Tuesday, October 25, 2011

In with the old, out with the new



From today's Globe:
New England Confectionery Co. thought it could make its old-fashioned wafer appeal to a modern, health-conscious consumer by coloring and flavoring it with all natural ingredients such as cabbage and beets.


Instead, sales of Necco Wafers fell 35 percent.

“There were stacks and stacks of letters and e-mails that said, ‘Why did you do this? You ruined it,’ ’’ recalled Steve Ornell, Necco’s vice president of sales.

Less than two years after going all natural, the Revere company has gone back to its original recipe in hopes of recouping lost sales and loyal fans of the 164-year-old candy. The chalky, sugary candy that comes in eight colors is once again made of artificial dyes and flavors.

Friday, October 21, 2011

Estimating the Airspeed Velocity of an Unladen Swallow

From our friends at 13pt comes this impressive looking analysis.

The conclusion?
Although a definitive answer would of course require further measurements, published species-wide averages of wing length and body mass, initial Strouhal estimates based on those averages and cross-species comparisons, the Lund wind tunnel study of birds flying at a range of speeds, and revised Strouhal numbers based on that study all lead me to estimate that the average cruising airspeed velocity of an unladen European Swallow is roughly 11 meters per second, or 24 miles an hour.

Thursday, October 20, 2011

Should whipping it be considered?

Thursday, September 22, 2011

Charlie Rangel gets a portrait


From today's Los Angeles Times:
Forget what F. Scott Fitzgerald said about there being no second acts in life. A portrait of Rep. Charles B. Rangel (D-N.Y.), a former chairman of the tax-writing House Ways and Means Committee, was unveiled in the committee’s hearing room today before a cheering crowd.

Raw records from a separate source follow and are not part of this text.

(** What a label's start may be: its id is new, and the save of an end in that
    very call is not lost. *)
Definition goodStart (st : Start) (h : Host) : Prop :=
  match st with
  | Refused _ => True
  | Began id _ => isFresh id h = true
  | BeganAndEnded id _ _ ok => isFresh id h = true ∧ ok = true
  end.

(** The new head over a state that nothing of the Workflow but its old head is live in. *)
Lemma inv_newHead (ex : jstr → Prop) h w id s n :
  Inv ex h → stands w = true → 0 <= n <= STANDING_ERRORS_PAUSE → ¬ keptAt w h → objGet w (timers h) = None →
  (∀ r, r ∈ runs h → ex (runId r) → runId r = id ∧ workflow r = w) → (∀ i w', liveRow i w' h → ¬ ex i) →
  (∀ r, r ∈ runs h → runId r = id → workflow r = w) → (∀ row, objGet id (rows h) = Some row → st_workflow row = w) →
  Inv (λ i, headRun w h = Some i) (writeHead (Store.mkHead w id s n None) h).
Proof.
  intros HI Hs Hn Hk Ht Hex Hlive Ho1 Ho2. apply inv_writeHead with ex; simpl; try done; [lia|..].
  - intros r Hr Hw Hx. destruct (decide (runId r = id)) as [|N]; [done|]. exfalso. apply Hx. rewrite <- Hw.
    apply (inv_runs _ _ HI r Hr); [by rewrite Hw|]. intros He. by apply N, Hex.
  - intros i Hl Hx. exfalso. apply Hx. apply (inv_rows _ _ HI i w Hl Hs). by apply (Hlive i w).
  - intros r Hr Hw He. exfalso. by apply Hw, Hex.
  - intros i w' Hl _ He. exfalso. by apply (Hlive i w').
Qed.

Lemma runIds_track r h : runIds (set_runs (runs h ++ [r]) h) = runIds h ++ [runId r].
Proof. simpl. by rewrite fmap_app. Qed.

(** What a hand-over or a first start leaves: the new head, the new run when it
    lives, and the rows and runs that were there. *)
Record Started (w : jstr) (why : Why) (ctx : option Pool.PoolCtx) (drop : bool) (by_ : option Tokens.CallerRecord) (s : Z) (st : Start)
    (id : jstr) (h h' : Host) : Prop := mkStarted {
  sd_id : idOf st = Some id;
  sd_def : ∃ d, objGet w (workflowDefs h) = Some d ∧
    runs h' = runs h ++ match st with
                        | Began _ snap => [mkRun id w d (Some why) by_ (carryOf drop ctx) snap None false]
                        | _ => []
                        end;
  sd_heads : ∀ w', headOf w' h' = if decide (w' = w) then Some (Store.mkHead w id (IsoDate.toISOString (clock h)) s None) else headOf w' h;
  sd_rows : ∀ i, i ≠ id → objGet i (rows h') = objGet i (rows h);
  sd_row : ∀ row, objGet id (rows h') = Some row → st_ended row ≠ None;
  sd_keep : keeping h' = keeping h ∧ workflowDefs h' = workflowDefs h ∧ restorePending h' = restorePending h ∧ exits h' = exits h;
  sd_inv : Inv (λ i, headRun w h = Some i) h';
}.

Lemma startStanding_began w why ctx drop by_ s id snap d h :
  Inv none h → stands w = true → ¬ keptAt w h → 0 <= s <= STANDING_ERRORS_PAUSE → isFresh id h = true → objGet w (workflowDefs h) = Some d →
  ∃ h', startStanding opts otherDate w why ctx drop by_ s (Began id snap) h = (Ok id, h')
    ∧ Started w why ctx drop by_ s (Began id snap) id h h'.
Proof.
  intros HI Hs Hk Hn Hf Hd. unfold startStanding, bindM, modify, startNow, ret. cbn [workflowDefs clearStandingTimer set_timers]. rewrite Hd.
  set (r := mkRun _ _ _ _ _ _ _ _ _). set (h1 := clearStandingTimer w h). set (h2 := set_runs (runs h1 ++ [r]) h1).
  set (hd := Store.mkHead _ _ _ _ _). eexists. split; [reflexivity|].
  destruct (fresh_spec _ _ Hf) as (Hnr & Hrow & Hhd).
  assert (Inv (λ i, False ∨ i = id) h2) as HI2 by (apply (inv_track none h1 r); [by apply inv_clearTimer|done..]).
  assert (Inv (λ i, headRun w h = Some i) (writeHead hd h2)) as HI3.
  { apply (inv_newHead _ h2 w id _ s HI2 Hs Hn Hk).
    - simpl. apply objGet_del_same.
    - intros r' Hr [[]|Hid]. split; [done|]. simpl in Hr. apply elem_of_app in Hr as [Hr| ->%list_elem_of_singleton]; [|done].
      exfalso. apply Hnr, list_elem_of_fmap. by exists r'.
    - intros i w' (row & H1 & _) [[]|Hid]. subst. simpl in H1. congruence.
    - intros r' Hr Hid. simpl in Hr. apply elem_of_app in Hr as [Hr| ->%list_elem_of_singleton]; [|done].
      exfalso. apply Hnr, list_elem_of_fmap. by exists r'.
    - intros row Hr'. change (objGet id (rows h) = Some row) in Hr'. congruence. }
  assert (headOf w (writeHead hd h2) = Some hd) as HH by (rewrite headOf_writeHead; by rewrite decide_True).
  set (h4 := match findRun id (writeHead hd h2) with Some _ => _ | None => _ end).
  assert (Inv (λ i, headRun w h = Some i) h4 ∧ runs h4 = runs h2 ∧ (∀ w', headOf w' h4 = headOf w' (writeHead hd h2))
          ∧ rows h4 = rows h ∧ keeping h4 = keeping h ∧ workflowDefs h4 = workflowDefs h ∧ restorePending h4 = restorePending h ∧ exits h4 = exits h) as (H1 & H2 & H3 & H4 & H5).
  { unfold h4. destruct (findRun id _); [|split_and!; try done]. split; [by eapply inv_armAge|]. split_and!; done. }
  constructor; try done.
  - exists d. by rewrite H2.
  - intros w'. rewrite H3, headOf_writeHead. done.
  - intros i _. by rewrite H4.
  - intros row. rewrite H4, Hrow. done.
Qed.

Lemma startStanding_ended w why ctx drop by_ s id snap status d h :
  Inv none h → stands w = true → ¬ keptAt w h → 0 <= s <= STANDING_ERRORS_PAUSE → isFresh id h = true → objGet w (workflowDefs h) = Some d →
  ∃ h', startStanding opts otherDate w why ctx drop by_ s (BeganAndEnded id snap status true) h = (Ok id, h')
    ∧ Started w why ctx drop by_ s (BeganAndEnded id snap status true) id h h'.
Proof.
  intros HI Hs Hk Hn Hf Hd. unfold startStanding, bindM, modify, startNow, ret. cbn [workflowDefs clearStandingTimer set_timers]. rewrite Hd.
  set (r := mkRun _ _ _ _ _ _ _ _ _). set (h1 := clearStandingTimer w h). set (h2 := set_runs (runs h1 ++ [r]) h1).
  destruct (fresh_spec _ _ Hf) as (Hnr & Hrow & Hhd).
  assert (hosted r h2) as Hr by (exists r; split; [simpl; apply elem_of_app; right; by apply list_elem_of_singleton|done]).
  assert (Inv (λ i, False ∨ i = id) h2) as HI2 by (apply (inv_track none h1 r); [by apply inv_clearTimer|done..]).
  pose proof (inv_gone _ _ _ status HI2 Hr ltac:(intros i [[]| ->]; done)) as HI3.
  rewrite (ended_at_start r status h2) by exact Hhd. set (h3 := untrack _ _) in *. set (hd := Store.mkHead _ _ _ _ _).
  assert (runs h3 = runs h) as ER.
  { unfold h3. simpl. rewrite filter_app, filter_cons_False, filter_nil, app_nil_r by (intros H; by apply H).
    apply filter_all. apply Forall_forall. intros r' Hr' E. apply Hnr, list_elem_of_fmap. by exists r'. }
  assert (findRun id (writeHead hd h3) = None) as ->.
  { apply findRun_None. change (runs (writeHead hd h3)) with (runs h3). by rewrite ER. }
  eexists. split; [reflexivity|]. constructor; try done.
  - exists d. split; [done|]. change (runs (writeHead hd h3)) with (runs h3). by rewrite ER, app_nil_r.
  - intros w'. rewrite headOf_writeHead. reflexivity.
  - intros i Hi. simpl. by rewrite objGet_objSet, decide_False.
  - intros row. simpl. rewrite objGet_objSet, decide_True by done. by intros [= <-].
  - apply (inv_newHead none h3 w id _ s HI3 Hs Hn Hk); [simpl; apply objGet_del_same|done|auto| |].
    + rewrite ER. intros r' Hr' E. exfalso. apply Hnr, list_elem_of_fmap. by exists r'.
    + intros row. simpl. rewrite objGet_objSet, decide_True by done. by intros [= <-].
Qed.

(** A start of a standing Workflow's run. *)
Lemma startStanding_spec w why ctx drop by_ s st h :
  Inv none h → stands w = true → ¬ keptAt w h → 0 <= s <= STANDING_ERRORS_PAUSE → goodStart st h →
  match startStanding opts otherDate w why ctx drop by_ s st h with
  | (Throw _, h') => h' = clearStandingTimer w h
  | (Ok id, h') => Started w why ctx drop by_ s st id h h'
  end.
Proof.
  intros HI Hs Hk Hn Hg. destruct (objGet w (workflowDefs h)) as [d|] eqn:Hd.
  - destruct st as [m|id snap|id snap status ok].
    + unfold startStanding, bindM, modify, startNow. cbn [workflowDefs clearStandingTimer set_timers]. by rewrite Hd.
    + by destruct (startStanding_began w why ctx drop by_ s id snap d h) as (h' & -> & H).
    + destruct Hg as [Hf ->]. by destruct (startStanding_ended w why ctx drop by_ s id snap status d h) as (h' & -> & H).
  - unfold startStanding, bindM, modify, startNow. cbn [workflowDefs clearStandingTimer set_timers]. by rewrite Hd.
Qed.

Lemma goodStart_fresh st h id : goodStart st h → idOf st = Some id → isFresh id h = true.
Proof. destruct st; simpl; [done|intros ? [= <-]; done|intros [? _] [= <-]; done]. Qed.

(** With nothing of the old head live, the new run is all that is. *)
Lemma inv_started_idle w why ctx drop by_ s st id h h' :
  goodStart st h → Started w why ctx drop by_ s st id h h' →
  (∀ hd, headOf w h = Some hd → (Store.h_run hd ∉ runIds h) ∧ ∀ w', ¬ liveRow (Store.h_run hd) w' h) → Inv none h'.
Proof.
  intros Hg HS Hidle. pose proof (goodStart_fresh _ _ _ Hg (sd_id _ _ _ _ _ _ _ _ _ _ HS)) as (_ & _ & Hhd)%fresh_spec.
  eapply inv_weaken; [exact (sd_inv _ _ _ _ _ _ _ _ _ _ HS)|]. intros i Hi _. destruct (headOf w h) as [hd|] eqn:Eh; [|done].
  injection Hi as <-. destruct (Hidle hd eq_refl) as [H1 H2]. pose proof (Hhd _ _ Eh) as Hne. split.
  - destruct (sd_def _ _ _ _ _ _ _ _ _ _ HS) as (d & _ & ->). rewrite fmap_app. intros [H|H]%elem_of_app; [done|].
    destruct st; simpl in H; [set_solver| |set_solver]. apply list_elem_of_singleton in H. done.
  - intros w' (row & E & Hl). rewrite (sd_rows _ _ _ _ _ _ _ _ _ _ HS) in E by done. apply (H2 w'). by exists row.
Qed.

Lemma started_hosted w why ctx drop by_ s st id h h' r : Started w why ctx drop by_ s st id h h' → r ∈ runs h → r ∈ runs h'.
Proof. intros HS Hr. destruct (sd_def _ _ _ _ _ _ _ _ _ _ HS) as (d & _ & ->). apply elem_of_app. by left. Qed.

(** The start of a hand-over from the live run that the head names. *)
Lemma handOver_spec h r st :
  Inv none h → r ∈ runs h → stands (workflow r) = true → headRun (workflow r) h = Some (runId r) → goodStart st h →
  ¬ keptAt (workflow r) h ∧
  match startStanding opts otherDate (workflow r) hand_over (Some (s_ctx (actor r))) false None 0 st h with
  | (Throw _, h') => h' = clearStandingTimer (workflow r) h
  | (Ok id, h') => Started (workflow r) hand_over (Some (s_ctx (actor r))) false None 0 st id h h'
  end.
Proof.
  intros HI Hr Hs Hh Hg. destruct (headOf (workflow r) h) as [hd|] eqn:Eh; [|done]. injection Hh as Ehd.
  assert (¬ keptAt (workflow r) h) as Hk by (eapply not_kept; [done| |exact Eh|done]; apply list_elem_of_fmap; eauto).
  split; [done|]. apply startStanding_spec; [done..|unfold STANDING_ERRORS_PAUSE; lia|done].
Qed.

Lemma inv_handOverLive h r st :
  Inv none h → r ∈ runs h → stands (workflow r) = true → headRun (workflow r) h = Some (runId r) → goodStart st h →
  Inv none (handOverLive opts otherDate r st true h).2.
Proof.
  intros HI Hr Hs Hh Hg. unfold handOverLive, bindM, modify. destruct (handOver_spec h r st HI Hr Hs Hh Hg) as [_ HS].
  destruct (headOf (workflow r) h) as [hd|] eqn:Eh; [|done]. injection Hh as Ehd.
  destruct (startStanding _ _ _ _ _ _ _ _ _ h) as [[id|e] h']; simpl; [|subst; by apply inv_clearTimer].
  eapply inv_persistEnd; [exact (sd_inv _ _ _ _ _ _ _ _ _ _ HS)| |].
  - exists r. split; [by eapply started_hosted|done].
  - intros i Hi. rewrite Eh in Hi. simpl in *. congruence.
Qed.

(** A live run of a standing Workflow is its head. *)
Lemma live_is_head h r : Inv none h → r ∈ runs h → stands (workflow r) = true → headRun (workflow r) h = Some (runId r).
Proof. intros HI Hr Hs. apply (inv_runs _ _ HI); [done|done|by intros []]. Qed.

Lemma inv_atBound h id st : Inv none h → goodStart st h → Inv none (atBound opts otherDate id st true h).2.
Proof.
  intros HI Hg. unfold atBound. destruct (findRun id h) as [r|] eqn:Er; [|done]. apply findRun_Some in Er as [Hr Hid].
  destruct (decide (headRun (workflow r) h = Some id)) as [Hh|N]; [|by rewrite bool_decide_eq_true_2].
  rewrite bool_decide_eq_false_2 by (intros H; by apply H). destruct (negb _); [done|]. cbn [orb]. rewrite <- Hid in Hh.
  assert (stands (workflow r) = true) as Hs.
  { destruct (headOf (workflow r) h) eqn:Eh; [|done]. by apply (inv_heads _ _ HI) in Eh as []. }
  destruct (tookOf r).1; [by apply inv_handOverLive|]. simpl. eapply inv_persistEnd; [done|by exists r|done].
Qed.

Lemma inv_fireAge h w id st : Inv none h → goodStart st h → Inv none (fireAge opts otherDate w id st true h).2.
Proof.
  intros HI Hg. unfold fireAge. destruct (findRun id h) as [r|] eqn:Er; [|done]. apply findRun_Some in Er as [Hr Hid].
  case_bool_decide as Hh; [|done]. destruct (headOf w h) as [hd|] eqn:Eh; [|done]. injection Hh as Ehd.
  destruct (inv_heads _ _ HI _ _ Eh) as [Hs _]. destruct (inv_owner _ _ HI _ _ Eh) as [Ho _].
  assert (workflow r = w) as Hw by (apply Ho; [done|congruence]). subst w.
  apply inv_handOverLive; try done. by apply live_is_head.
Qed.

That’s the same 81-year-old Rangel who was censured by his colleagues last year for ethical misconduct.

Rangel, who received tributes from members of both parties for his four decades in Congress, basked in the moment, making only slight reference to his past troubles.

"I can’t wait to see how the New York Post handles it," he joked, referring to the tabloid's coverage of the portrait's unveiling.

Thursday, September 15, 2011

Because...

Monday, May 30, 2011

An oldie but a goodie...

Friday, May 27, 2011

Saturday Joel Blogging

Wednesday, April 27, 2011

Cat Interior Design


From where else! Japan...

Friday, April 08, 2011

Jean Bartik, Software Pioneer, Dies at 86



The New York Times, By Steve Lohr, April 7

Jean Jennings Bartik, one of the first computer programmers and a pioneering forerunner in a technology that came to be known as software, died on March 23 at a nursing home in Poughkeepsie, N.Y. She was 86.

[...]

Ms. Bartik was the last surviving member of the group of women who programmed the Eniac, or Electronic Numerical Integrator and Computer, which is credited as the first all-electronic digital computer.

[...]

When the Eniac was shown off at the University of Pennsylvania in February 1946, it generated headlines in newspapers across the country. But the attention was all on the men and the machine. The women were not even introduced at the event.

“For years, we celebrated the people who built it, not the people who programmed it,” said David Alan Grier, a technology historian at George Washington University and a senior vice president of the IEEE Computer Society.

[...]

Ms. Bartik left the computer industry in 1951 to raise her three children and returned to it in 1967. After holding a series of jobs in programming, training and technical publishing, she was laid off in 1985 as she was nearing 61 and could not find another job in the industry.

“There’s a lot of age discrimination, then and now, and I see it in my research,” said Mr. Bartik, a labor economist.

For the next 25 years Ms. Bartik was a real estate agent in New Jersey.

Sunday, March 27, 2011

Just what the world needs.


Sylvester Stallone is to launch a clothing line

The Guardian, By Imogen Fox, March 27

Here's what we're hoping for from the Rocky and Rambo star's menswear label.

This autumn, Academy Award winner Sly Stallone faces his greatest challenge yet: the film legend is launching his very own clothing line. Stallone's menswear will be based on his two most iconic characters, Rambo and Rocky, and will feature – in the words of the designer – "looks for the rebel and the gentleman". Here are the key pieces we're desperately hoping for.

• A deluxe headband. Sly reckons that the line will be "premium", so we're holding out for something in six-ply cashmere that says "soldier-chic".

• An olive-green vest. Scoop-necked and a bit military. A menswear cliché perhaps, but the Stallone interpretation could be styled with a gold pendant. One for Cristiano Ronaldo this.